Copy exactly the lines of the records below, and only those lines, beginning with the line that contains "Definition py_strip (s" and ending with the line that contains "(** The digit".

(Stored items)
================================

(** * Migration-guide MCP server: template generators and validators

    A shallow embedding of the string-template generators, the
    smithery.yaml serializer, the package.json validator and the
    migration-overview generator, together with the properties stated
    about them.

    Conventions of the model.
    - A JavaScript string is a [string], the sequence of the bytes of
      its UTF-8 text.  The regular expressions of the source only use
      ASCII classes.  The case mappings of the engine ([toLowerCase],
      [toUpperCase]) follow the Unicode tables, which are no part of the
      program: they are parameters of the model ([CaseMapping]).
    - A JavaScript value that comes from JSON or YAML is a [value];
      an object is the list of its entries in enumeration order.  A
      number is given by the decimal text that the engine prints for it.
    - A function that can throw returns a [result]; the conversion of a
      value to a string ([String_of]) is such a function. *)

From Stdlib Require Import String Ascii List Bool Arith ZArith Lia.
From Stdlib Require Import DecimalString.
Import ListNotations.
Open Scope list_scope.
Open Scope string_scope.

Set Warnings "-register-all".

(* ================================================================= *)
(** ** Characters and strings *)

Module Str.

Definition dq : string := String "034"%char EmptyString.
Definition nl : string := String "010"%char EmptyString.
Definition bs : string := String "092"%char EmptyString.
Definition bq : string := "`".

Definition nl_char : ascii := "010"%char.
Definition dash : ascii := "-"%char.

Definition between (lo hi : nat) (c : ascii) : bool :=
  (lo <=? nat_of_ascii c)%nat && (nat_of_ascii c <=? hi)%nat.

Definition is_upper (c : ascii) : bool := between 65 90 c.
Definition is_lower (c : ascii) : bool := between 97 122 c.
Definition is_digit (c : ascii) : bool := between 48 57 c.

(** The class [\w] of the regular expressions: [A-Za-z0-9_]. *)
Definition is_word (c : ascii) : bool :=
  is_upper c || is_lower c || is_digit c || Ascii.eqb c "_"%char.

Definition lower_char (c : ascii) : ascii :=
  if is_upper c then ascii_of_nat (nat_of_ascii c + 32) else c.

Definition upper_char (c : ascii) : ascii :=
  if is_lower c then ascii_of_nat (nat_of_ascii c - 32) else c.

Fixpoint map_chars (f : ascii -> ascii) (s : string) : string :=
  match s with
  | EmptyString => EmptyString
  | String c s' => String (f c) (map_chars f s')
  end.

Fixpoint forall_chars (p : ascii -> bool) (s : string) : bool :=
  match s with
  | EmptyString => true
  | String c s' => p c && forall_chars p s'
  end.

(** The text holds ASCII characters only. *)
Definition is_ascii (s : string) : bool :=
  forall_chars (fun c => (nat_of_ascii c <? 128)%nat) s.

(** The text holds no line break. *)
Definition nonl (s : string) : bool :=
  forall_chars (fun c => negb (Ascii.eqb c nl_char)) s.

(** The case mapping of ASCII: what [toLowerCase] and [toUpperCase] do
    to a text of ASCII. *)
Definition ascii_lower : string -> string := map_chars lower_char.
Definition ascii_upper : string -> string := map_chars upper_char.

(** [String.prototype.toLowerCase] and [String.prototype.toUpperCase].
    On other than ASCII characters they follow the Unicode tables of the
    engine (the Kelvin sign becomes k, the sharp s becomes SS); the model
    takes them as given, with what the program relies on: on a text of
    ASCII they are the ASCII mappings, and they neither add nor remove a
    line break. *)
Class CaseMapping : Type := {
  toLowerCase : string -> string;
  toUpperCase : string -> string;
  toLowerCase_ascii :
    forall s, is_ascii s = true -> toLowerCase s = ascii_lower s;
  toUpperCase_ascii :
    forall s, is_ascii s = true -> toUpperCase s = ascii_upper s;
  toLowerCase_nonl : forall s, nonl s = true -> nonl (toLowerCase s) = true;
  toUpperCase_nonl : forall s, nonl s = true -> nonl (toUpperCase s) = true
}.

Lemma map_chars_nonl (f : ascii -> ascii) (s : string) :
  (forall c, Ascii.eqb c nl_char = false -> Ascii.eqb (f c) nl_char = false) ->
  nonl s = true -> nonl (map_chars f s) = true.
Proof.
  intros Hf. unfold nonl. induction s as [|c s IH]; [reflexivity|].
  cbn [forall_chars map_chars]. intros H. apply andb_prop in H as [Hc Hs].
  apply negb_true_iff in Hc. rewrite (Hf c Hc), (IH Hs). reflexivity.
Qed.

================================

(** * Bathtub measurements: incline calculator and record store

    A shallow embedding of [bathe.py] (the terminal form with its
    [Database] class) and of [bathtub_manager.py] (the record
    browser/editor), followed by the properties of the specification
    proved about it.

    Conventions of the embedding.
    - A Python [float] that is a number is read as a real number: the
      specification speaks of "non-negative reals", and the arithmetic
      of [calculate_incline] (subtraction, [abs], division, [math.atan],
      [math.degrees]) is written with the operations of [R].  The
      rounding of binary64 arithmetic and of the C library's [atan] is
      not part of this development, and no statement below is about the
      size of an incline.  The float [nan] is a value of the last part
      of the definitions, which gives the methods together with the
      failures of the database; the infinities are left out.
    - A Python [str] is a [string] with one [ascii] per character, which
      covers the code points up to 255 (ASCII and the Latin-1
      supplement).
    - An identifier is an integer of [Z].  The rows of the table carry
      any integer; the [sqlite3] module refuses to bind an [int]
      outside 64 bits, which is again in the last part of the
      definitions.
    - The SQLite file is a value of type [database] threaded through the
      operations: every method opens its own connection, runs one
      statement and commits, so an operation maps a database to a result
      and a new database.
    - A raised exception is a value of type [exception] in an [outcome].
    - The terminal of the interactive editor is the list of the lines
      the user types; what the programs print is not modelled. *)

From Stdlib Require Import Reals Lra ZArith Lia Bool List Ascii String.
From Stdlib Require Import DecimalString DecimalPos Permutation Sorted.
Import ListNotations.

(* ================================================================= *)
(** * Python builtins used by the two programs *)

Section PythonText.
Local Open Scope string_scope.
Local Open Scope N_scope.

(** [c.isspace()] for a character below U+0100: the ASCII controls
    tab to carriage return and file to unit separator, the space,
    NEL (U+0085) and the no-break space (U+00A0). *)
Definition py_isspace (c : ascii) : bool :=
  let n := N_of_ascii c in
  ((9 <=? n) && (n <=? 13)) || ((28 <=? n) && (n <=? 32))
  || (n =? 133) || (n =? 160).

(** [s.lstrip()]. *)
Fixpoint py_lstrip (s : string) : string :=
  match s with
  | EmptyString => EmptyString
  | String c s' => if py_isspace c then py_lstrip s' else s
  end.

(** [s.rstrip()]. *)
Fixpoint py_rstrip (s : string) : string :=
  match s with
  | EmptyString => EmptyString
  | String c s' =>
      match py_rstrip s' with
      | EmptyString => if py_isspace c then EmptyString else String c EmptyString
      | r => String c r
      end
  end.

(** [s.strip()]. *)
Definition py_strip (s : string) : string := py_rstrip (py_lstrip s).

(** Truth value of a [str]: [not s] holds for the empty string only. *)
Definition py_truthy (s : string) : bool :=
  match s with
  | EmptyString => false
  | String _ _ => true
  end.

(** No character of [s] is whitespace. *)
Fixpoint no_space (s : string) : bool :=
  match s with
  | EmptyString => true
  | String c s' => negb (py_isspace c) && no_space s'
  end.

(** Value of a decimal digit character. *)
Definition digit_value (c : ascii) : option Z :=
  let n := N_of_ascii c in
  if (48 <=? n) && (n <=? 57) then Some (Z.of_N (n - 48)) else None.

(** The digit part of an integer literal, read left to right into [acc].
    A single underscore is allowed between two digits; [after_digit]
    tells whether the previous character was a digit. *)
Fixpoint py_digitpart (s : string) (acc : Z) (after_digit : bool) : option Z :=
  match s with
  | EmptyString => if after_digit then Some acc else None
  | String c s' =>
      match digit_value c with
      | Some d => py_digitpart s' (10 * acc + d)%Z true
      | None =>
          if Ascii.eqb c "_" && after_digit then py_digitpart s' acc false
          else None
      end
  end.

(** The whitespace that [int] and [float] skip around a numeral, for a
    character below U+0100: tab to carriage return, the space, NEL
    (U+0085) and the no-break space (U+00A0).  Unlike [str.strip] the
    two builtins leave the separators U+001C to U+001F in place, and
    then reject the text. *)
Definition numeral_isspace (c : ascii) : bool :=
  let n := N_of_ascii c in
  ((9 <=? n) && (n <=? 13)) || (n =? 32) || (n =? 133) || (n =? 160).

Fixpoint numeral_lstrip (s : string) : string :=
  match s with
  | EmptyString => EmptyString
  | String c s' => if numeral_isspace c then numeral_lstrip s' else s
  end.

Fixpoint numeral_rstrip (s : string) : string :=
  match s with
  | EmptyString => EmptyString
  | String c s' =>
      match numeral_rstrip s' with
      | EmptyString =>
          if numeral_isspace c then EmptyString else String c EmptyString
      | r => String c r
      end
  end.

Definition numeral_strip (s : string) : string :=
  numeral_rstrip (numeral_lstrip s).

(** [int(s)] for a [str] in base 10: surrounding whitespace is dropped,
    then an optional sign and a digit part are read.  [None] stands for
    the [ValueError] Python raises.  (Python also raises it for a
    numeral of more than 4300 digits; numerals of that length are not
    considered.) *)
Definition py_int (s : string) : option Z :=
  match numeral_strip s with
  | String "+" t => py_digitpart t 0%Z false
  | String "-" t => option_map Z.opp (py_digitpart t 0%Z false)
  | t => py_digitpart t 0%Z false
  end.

================================

* **EXERCISE RESPONSE**
Definition py_strip (s : string) : string := py_rstrip (py_lstrip s).

(** Truth value of a [str]: [not s] holds for the empty string only. *)
Definition py_truthy (s : string) : bool :=
  match s with
  | EmptyString => false
  | String _ _ => true
  end.

(** No character of [s] is whitespace. *)
Fixpoint no_space (s : string) : bool :=
  match s with
  | EmptyString => true
  | String c s' => negb (py_isspace c) && no_space s'
  end.

(** Value of a decimal digit character. *)
Definition digit_value (c : ascii) : option Z :=
  let n := N_of_ascii c in
  if (48 <=? n) && (n <=? 57) then Some (Z.of_N (n - 48)) else None.

(** The digit part of an integer literal, read left to right into [acc].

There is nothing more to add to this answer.